Thursday, June 15, 2023

Bela Lugosi's Dad.

1943's Return of the Vampire was a spiritual sequel to Tod Browning's Dracula, bringing Bela Lugosi back to play a legally distinct version of the vampire who made him famous.  Dracula's Daughter (1936), on the other hand, is the direct sequel to Browning's film, and begins just as the previous film ended, with two comic policemen discovering Renfield's body sprawled across a street in Whitby.  Soon after they find Von Helsing (Edward Van Sloan) and the body of Dracula (a wax dummy), and Von Helsing is arrested, which means that both films revolve around characters being investigated for the murder of Bela Lugosi.


(And that's not a typo - it is Von Helsing in this movie, rather than Van Helsing.  Apparently the good professor changed his name between movies.)

Von Helsing proudly admits to driving a stake through Dracula's heart, but explains that it can't be murder when Dracula has been dead for centuries.  The police are skeptical, but Von Helsing refuses an attorney, instead asking for Jeffrey Garth (Otto Kruger), a psychologist and former student, as he believes that Garth is the only man in London who could possibly understand what happened.  There's no mention of contacting any of the surviving characters from the previous movie, though Von Helsing should know by now that ignoring Mina is always a mistake.
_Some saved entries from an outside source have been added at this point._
(** Any of the messages, in any order. *)
Lemma decrypt_all_reads d ck b ms plaintexts (order : list nat) j done_ r (rng : R) :
  reading d ck b j done_ r → NoDup order → (∀ i, i ∈ order → i ∉ done_ ∧ (i < length plaintexts)%nat) →
  (∀ i m p, ms !! i = Some m → plaintexts !! i = Some p → carries d ck b i m p) → length ms = length plaintexts →
  (j <= length plaintexts)%nat → Z.of_nat (length plaintexts) <= MAX_SKIP →
  b + Z.of_nat (length plaintexts) <= u32_max →
  (stored r + (length plaintexts - j) <= MAX_SKIPPED_KEYS)%nat →
  ∃ r', decrypt_all (omap (ms !!.) order) r rng = (inr (omap (plaintexts !!.) order), r', rng)
    ∧ Ratchet.dhr r' = Some d ∧ sending r' = sending r.
Proof.
  revert j done_ r. induction order as [|i order IH]; intros j done_ r Hr Hnd Hin Hc Hl Hj Hskip Hmax Hfit.
  { exists r. split_and!; [done|apply Hr|done]. }
  apply NoDup_cons in Hnd as [Hi Hnd]. destruct (Hin i) as [Hid Hil]; [by left|].
  destruct (lookup_lt_is_Some_2 plaintexts i Hil) as [p Hp]. rewrite <- Hl in Hil.
  destruct (lookup_lt_is_Some_2 ms i Hil) as [m Hm]. cbn [omap list_omap]. rewrite Hm, Hp. cbn [decrypt_all].
  destruct (decrypt_reads d ck b j done_ r i m p rng Hr Hid (Hc i m p Hm Hp)) as (r1 & -> & Hr1 & Hst & Hs); [lia..|].
  destruct (IH (j `max` S i)%nat (done_ ∪ {[i]}) r1 Hr1 Hnd) as (r2 & -> & Hd2 & Hs2); try done; try lia.
  - intros k Hk. destruct (Hin k) as [Hkd Hkl]; [by right|]. split; [|done].
    rewrite elem_of_union, elem_of_singleton. intros [?| ->]; done.
  - exists r2. split_and!; [done|done|congruence].
Qed.

(** The receiver stands where the sender does: the sender's chain is the one it reads, at the same counter, and no
    key of that chain from here on is stored. *)
Record paired (sender receiver : Ratchet.t) ck : Prop := {
  paired_send : Ratchet.send_chain sender = Some ck;
  paired_recv : Ratchet.recv_chain receiver = Some ck;
  paired_dh : Ratchet.dhr receiver = Some (Ratchet.dhs_public sender);
  paired_n : Ratchet.n_recv receiver = Ratchet.n_send sender;
  paired_fresh i : SkippedKeys.by_id (Ratchet.skipped receiver) !!
    (Ratchet.dhs_public sender, Ratchet.n_send sender + Z.of_nat i) = None;
  paired_wf : wf_skipped (Ratchet.skipped receiver);
}.

Lemma paired_reading s r ck : paired s r ck → reading (Ratchet.dhs_public s) ck (Ratchet.n_send s) 0 ∅ r.
Proof.
  intros [H1 H2 H3 H4 H5 H6]. split; [done|by rewrite H4, Z.add_0_r|done|set_solver| |done].
  intros i. rewrite H5. by rewrite decide_False by (intros [? _]; lia).
Qed.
As it happens, Garth is not in London.  He's on a hunting trip to Scotland complaining bitterly about the women in his life when he's interrupted by his secretary Janet Blake (Marguerite Churchill), who's come up from London to fetch him.  Garth and Janet bicker on the way home.  They're clearly supposed to have a light-hearted and flirtatious relationship straight out of a screwball comedy, but it doesn't really land; Garth comes across as a sexist jerk, while Janet plays silly and sometimes mean-spirited pranks on him.


Meanwhile, Von Helsing's Dracula problem solves itself, as the Count's body vanishes form police custody.  No, Dracula has not risen from the grave; the body was taken by Dracula's daughter, the Countess Marya Zaleska (Gloria Holden) and her manservant Sandor (Irving Pichel.)  Marya hopes that destroying the Count's body will free her from the curse of vampirism and burns the body on a pyre, but Sandor is pessimistic, telling her that all he sees in her eyes is death.


Marya begins the next night still hopeful, proclaiming that "I can live a normal life now, think normal things.  Even play normal music." But Sandor is correct, as a heartbroken Marya realizes when the lullaby she's playing on the piano turns dark and spooky.  She resumes the hunt.

All murder and no play makes Marya a dull girl, though, so she also mingles with high society, and at a party she runs into Garth, who is expounding on psychological treatments for addiction and obsessive thoughts.  She's fascinated and even hopeful, and makes an arrangement to meet Garth the next night, while Janet and Sandor glower in the background.  


That night Marya tells a piece of her story, talking about dark thoughts and influences brought on by a dead man, and Garth suggests that she try confronting her cravings rather than hiding from them.  Marya takes his advice, and goes to her studio to paint.  Sandor collects a young woman named Lili (Nan Grey) on the street, dragging her to the studio to serve as a model, and Lili relaxes when she sees the Countess, despite the multitude of red flags raised by the situation.  Marya tries, she really does, but in the end she cannot resist and attacks Lili.


The young woman survives and is brought to the hospital where Garth works, suffering from anemia and amnesia.  Garth tries to treat her with hypnotism, but Lili dies after revealing just enough information that Garth realizes it was Marya who attacked her.  After Von Helsing explains things in very small words, Garth realizes that Marya is a vampire.  Marya, in turn, decides that there is no cure for her condition, and plans to go back to Transylvania with Garth; when he refuses she and Sandor kidnap Janet and take her to the old country, thus forcing Garth to follow.

Dracula's daughter is probably best known today for lesbian subtext, and there is definitely subtext.  Marya talks about Garth as her potential consort and companion through eternity, but she does not look at Garth like she looks at Lili and especially Janet; there's a long lingering shot of Marya slowly leaning in to a mesmerized Janet, a long prelude to a kiss that never happens thanks to Garth's sudden arrival.  And the movie is about a woman struggling to overcome or at least conceal her true nature so that she can live like everybody else, though that particular metaphor shatters when you remember that her true nature is "undead monster who must kill to live."  It's tangled and complex, making this a movie that people can and do write papers about.


Marya is also an early cinematic example of the angsty and reluctant vampire, more Louis than Lestat.  It's certainly a compelling performance; Holden's magnetic eyes draw the viewer in, inviting the viewer to sympathize with the monster.  


That said I still have questions about the "daughter" part.  According to Von Helsing, Marya's barely over a century old, while Dracula is well over five hundred.  is she supposed to be his biological daughter, or daughter in the sense of "vampiric offspring?"  Or both?  Either way, she certainly isn't shy about moving into Castle Dracula.